How to complete this task: The records below hold a stretch from the line with "statistics account for" through the line with "NetProps.v: the exact"; return exactly those lines, ends included, and nothing more.
===== Exercise material =====
(* ===== verification/Prelude.v ===== *)
(** * zdhcp slave: a verification of the DHCPv4 server

    ** The program

    The slave (src/slave) answers DHCPv4 clients.  A receiver thread turns
    datagrams into packets (nic/), worker threads parse, classify and dispatch
    them (server/server.cpp, dhcp++/), the addresses come from a master over
    TCP connections (rpc/), offered addresses are probed with ICMP echo
    requests before they are offered (ping/), and answers are built
    (server/response_gen.cpp), packed and queued for a sender thread.  The
    process reads a configuration (configure/, util/json11.cpp), is set up and
    replaced by the control server (server/ctrl_server.cpp), takes commands
    over TCP (controller/), counts packets (statistics/), logs (logging/) and
    loads libraries of callouts (hooks/).

    ** Files

    A file models one part of the program, its companions hold the lemmas
    about it, and the files named [...Props] state the promises.

    - Prelude.v: outcomes of C++ calls ([result]: return, exception, crash,
      and exhausted fuel), machine integers ([u8] .. [u64], [s8] .. [s32]), byte lists,
      record update, tactics and hints.
    - Buffer.v: util/buffer.h and util/io_utilities.h.  [InputBuffer] keeps the
      position and its checks, [OutputBuffer] the allocated cells, size and
      capacity with the doubling growth; a byte log is its abstract
      specification.
    - DnsName.v (facts in DnsNameFacts.v, DnsWireFacts.v): dns/name.cpp and
      dns/labelsequence.cpp.  [TextParser] and [WireParser] are the two state
      machines, one definition per case of the switch; lists of labels are the
      abstract specification.
    - Address.v: util/io_address, util/ipaddress_extend, util/triplet.h and
      dhcp++/pool.
    - OptionDef.v: dhcp++/option_definition, option_data_types, option_space,
      option_meta, option_description, the tables of std_option_defs.cpp and
      vendor_option_defs.cpp, and the definition lookups of libdhcp++.cpp.
    - Options.v (facts in OptionsFacts.v, OptionsPack.v, OptionsRoundTrip.v):
      the option classes of dhcp++/option*.cpp (one constructor of [body] per
      class), their factories, and the codec of libdhcp++.cpp.
    - HwAddr.v: dhcp++/hwaddr, dhcp++/duid and the hexadecimal decoder of
      util/strutil.cpp.
    - Encode.v: util/encode (hexadecimal and base32hex).
    - Text.v: util/strutil.cpp and the texts of integers.
    - Json.v (facts in JsonFacts.v, JsonRoundTrip.v): util/json11.cpp, values,
      printer and parser, with binary64 numbers.
    - Logging.v (facts in LoggingFacts.v): logging/*, levels, formats, targets
      and the rotation of files over a file system.
    - OptionText.v: the text forms of options, the typed access to custom
      options and the options built from configuration text
      (dhcp++/option.cpp, option_custom, option_definition).
    - OptionTyping.v: the typing of options by their definitions.
    - Pkt.v (facts in PktFacts.v): dhcp++/pkt; PktText.v: its text.
    - Lru.v: util/lru_cache.h, nodes and iterators; a list of entries ordered
      by use is its abstract specification.
    - Hooks.v (facts in HooksFacts.v): hooks/*, the registry, handles, the
      callout manager and the library managers over a dynamic loader.
    - RateLimit.v: extensions/rate_limit.cpp.
    - Nic.v: nic/iface and nic/iface_mgr; the packet filter is a record of
      operations with the methods of nic/pkt_filter.h.
    - Netlink.v (facts in NetlinkFacts.v): nic/iface_mgr_linux.cpp, the messages
      of the kernel read at their offsets; a pointer is the rest of the message.
    - Subnet.v: dhcp++/subnet, server/subnet_selector.h, server/subnet_mgr.
    - ResponseGen.v (facts in ResponseFacts.v): server/response_gen.
    - QueryFacts.v: what is known of a query the parser accepted.
    - ClientClass.v (facts in ClientClassFacts.v): server/client_class_*, the
      grammar with its combinators (pegtl/internal), the builder, the matchers
      and the manager; [expr] is the abstract syntax.
    - Config.v (facts in ConfigFacts.v): configure/json_conf.cpp over the values
      of util/json11, and the start-up functions of server/ctrl_server_init.h.
    - Statistics.v: statistics/pkt_statistic.cpp, the reporting thread one
      atomic access at a time.
    - OptionEdit.v: making and editing options of names, addresses and tuples;
      what the receivers of such options read.
    - Hosts.v: server/host, server/hosts_in_mem and dhcp++/classify.
    - DuidFactory.v: dhcp++/duid_factory, the DUIDs it makes and the file that
      stores them; a stored DUID survives restarts, unless it is too long.
    - Control.v (facts in ControlFacts.v): server/ctrl_server.cpp, with the
      singletons and exit handlers of the process; operations are functions to
      an outcome and a state, which an exception leaves as far as it was changed.
    - CmdServer.v (facts in CmdFacts.v): controller/*, sessions with their
      buffers and the server that runs one completed operation at a time.
    - Main.v (facts in MainFacts.v): bin/kea_slave.cpp with its commands.
    - Threads.v (facts in ThreadsFacts.v): the receiver, workers and sender of
      server/ctrl_server.cpp while [stop] ends them, one queue access a step.
    - Icmp.v: ping/icmp_protocol.cpp and ping/timer_queue.cpp.
    - Server.v (facts in ServerFacts.v, ServerMachine.v, ServerLive.v): server/server.cpp,
      client/client_context, the request queue of rpc/rpc_allocate_engine.cpp
      and the records of ping/ping.cpp.  [Server.step] is the relation between
      the states before and after one thread ran one handler; the state [Srv]
      holds what the threads share.
    - Ping.v: the sockets of ping/ping.cpp.
    - Sockets.v (facts in SocketFacts.v): nic/pkt_filter_inet, nic/pkt_filter,
      receiving and sending of nic/iface_mgr.cpp with the loops of their threads.
    - Rpc.v (facts in RpcFacts.v): the connections of
      rpc/rpc_allocate_engine.cpp with their buffers and handlers, and the
      messages of rpc/context.pb.cpp and rpc/lease.pb.cpp.
    - Sample.v: a configuration and datagrams for concrete evaluations.
    - ServerProps.v, RpcProps.v, IfaceProps.v, LiveProps.v, ClassProps.v, TextProps.v,
      WireProps.v, NetProps.v, ExtProps.v, SetupProps.v, ControlProps.v: the promises, each with an evaluation at a
      concrete input.

    ** What the theorems show

    ServerProps.v: no reachable step terminates the process if the options the
    server echoes fit an option again and the class expressions can be
    evaluated, and a query that violates the former does terminate it; every packet sent answers a query; retries, requests in
    flight and timers are bounded; what follows a grant, a refusal, an offer
    and a conflict; which queries are admitted, and to which subnet they go.

    RpcProps.v: the master reads the fields of a request, its answer reaches
    the client or, when it is empty, is dropped; and a connection, whatever it
    receives, only takes the steps that [Server.step] allows, except for an
    answer that is read over the end of the buffer.

    IfaceProps.v: the interfaces are those the kernel reports, opening a socket
    leaves no descriptor behind when it fails, the receiving thread feeds the
    step of the server, and answers leave by the interface of their query.

    LiveProps.v: without new queries every run of the server comes to rest in
    the empty state, and when nothing is lost it has then answered every
    request once.

    ClassProps.v: the expression parser builds the meaning of every expression,
    packets get exactly the classes they match, and an expression that cannot
    be evaluated terminates the worker.

    TextProps.v: parsed options are typed by their definitions, options built
    from configuration text hold its values, the text encodings round-trip, and
    tokens are the words of a text.

    ExtProps.v: the cache refines a list ordered by use, clients get their
    quota from the rate limiter through the callout manager, callouts run in
    the order of their libraries, the outcome of loading libraries, and a
    server whose callouts only decide is as safe as one without.

    SetupProps.v: the configured subnets are the ones served, reservations are
    unique and found, echo messages identify their request and have a valid
    checksum, and timers fire when they are due.

    ControlProps.v: the JSON parser is total and reads back what is printed;
    start-up serves what the configuration stands for and a rejected
    reconfiguration goes back to the old one; commands take effect in the order
    of arrival and are answered; what [stop] may end with; the log file holds
    the lines logged; logging a packet is undefined for some packets; the
    statistics account for the packets counted.

    WireProps.v: the parsers of packets, options and names are total with the
    outcome on each branch, packing writes the message format, and packets,
    option collections, names (text and wire), buffers, hardware addresses and
    addresses survive their round trips.

    NetProps.v: the exact content and destination of answers, the subnet of a
    query, pools and capacities, unique subnet ids, opening and choosing
    sockets.

    ** Bounds and fuel

    Buffer growth, name parsing from wire, option parsing, tokens, the class
    grammar, JSON, the substitution into formats, netlink messages and the
    parsing of protobuf messages recurse on fuel (receiving netlink replies
    recurses on the datagrams that arrive, and without the last one waits).  The fuel is computed from the input
    ([OutputBuffer.grow_fuel], [WireParser.fuel_for], [fuel_for] in Options.v,
    the length of the text in the others) and is shown to suffice:
    the totality theorems exclude [NoFuel].  Lengths are bounded by what the
    field widths of the source admit: datagrams below 2^16 bytes, buffers below
    2^32.

    ** What is a parameter

    [Env] holds what the server is surrounded by: the memory allocator
    ([env_alloc]), the size of an encoded message ([ByteSize], which RpcProps.v
    instantiates with the generated code), what the pkt4_receive callouts may
    do with a packet ([receive_may], which ExtProps.v instantiates with the
    callout manager of Hooks.v) and the effect of the pkt4_send callouts.  The
    interfaces [TransformWidth] (regrouping of bits, Boost), [LexicalCast]
    (numbers from text, Boost), [Inet6] (IPv6 text), [CodedStream] (protobuf
    streams) and [MPMCQueue] (folly) hold library code with the laws that are
    used of it; the code of callouts and libraries is an argument in Hooks.v.
    [PktFilter] holds the operations on operating-system sockets (Sockets.v has
    the one the program uses), [FileSystem] those on files; [NlSystem], the
    outcomes of [syscall] and the arguments of Sockets.v and Ping.v are the
    results of system calls.  Control.v and Main.v take the detected interfaces, the
    resolver of host names and the content of freed memory as variables.  The
    id of an echo request, the bytes of the master and of command clients, the
    loss of connections and the order of steps are arbitrary.

    ** What is not modelled

    The handlers in Server.v leave out the calls that log and count, which
    Logging.v, PktText.v and Statistics.v model on their own; the blocking of
    full queues is in Threads.v only.  Not modelled are the reflection, copying and arenas of the
    generated protobuf code, base64 (its tables are in Boost), code no part of
    the program uses (thread pool, staged values), and vendored code other than
    the combinators of the class grammar.  Each handler is one atomic step;
    inside it the shared containers are guarded by their own locks or are
    concurrent queues. *)
From stdpp Require Import base list numbers strings option decidable.
From Stdlib Require Import ZArith Lia.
=====
Written reply:
    statistics account for the packets counted.

    WireProps.v: the parsers of packets, options and names are total with the
    outcome on each branch, packing writes the message format, and packets,
    option collections, names (text and wire), buffers, hardware addresses and
    addresses survive their round trips.

    NetProps.v: the exact content and destination of answers, the subnet of a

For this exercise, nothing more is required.